* Work request
Please work out how many of the lines below include "done". Only the number should be given.

* * * *

Lemma refers_exists {A} o (t : gmap Z A) :
  refers o t exists_ = true <-> (forall id, o = Some id -> is_Some (t !! id)).
Proof.
  unfold refers. destruct o as [id|]; [|naive_solver].
  destruct (t !! id) eqn:E; cbn; split; try done.
  - intros _ i [= <-]. by rewrite E.
  - intros Hi. destruct (Hi id eq_refl) as [? ?]. congruence.
Qed.

Lemma refers_some {A} o (t : gmap Z A) p :
  refers o t p = true <-> (forall id, o = Some id -> exists r, t !! id = Some r /\ p r = true).
Proof.
  unfold refers. destruct o as [id|]; [|naive_solver].
  destruct (t !! id) as [r|] eqn:E; split; try done.
  - intros Hp i [= <-]. eauto.
  - intros Hi. destruct (Hi id eq_refl) as (? & ? & ?). congruence.
  - intros Hi. destruct (Hi id eq_refl) as (? & ? & ?). congruence.
Qed.

(** The foreign keys of a suggestion, one by one. *)
Record keys_ok (s : DS.t) (db : DB) : Prop := {
  ko_proposer : is_Some (users db !! DS.ProposerID s);
  ko_post : forall id, DS.PostID s = Some id -> is_Some (posts db !! id);
  ko_reviewer : forall id, DS.ReviewerID s = Some id -> is_Some (users db !! id);
  ko_canteen : forall id, DS.ParentCanteenID s = Some id -> is_Some (canteens db !! id);
  ko_parent : forall id, DS.ParentSuggestionID s = Some id ->
    exists p, dictionary_suggestions db !! id = Some p /\ DS.Kind p = SuggestionKindCanteen /\
      (DS.ParentCanteenID s <> None -> DS.ResultingCanteenID p = DS.ParentCanteenID s);
  ko_flavor : forall id, DS.ResultingFlavorID s = Some id -> is_Some (flavors db !! id);
  ko_cuisine : forall id, DS.ResultingCuisineID s = Some id -> is_Some (cuisines db !! id);
  ko_result : forall id, DS.ResultingCanteenID s = Some id -> is_Some (canteens db !! id);
  ko_window : forall id c, DS.ResultingWindowID s = Some id -> DS.ParentCanteenID s = Some c ->
    exists w, canteen_windows db !! id = Some w /\ CanteenWindow.CanteenID w = c;
}.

* * * *

* Written solution
2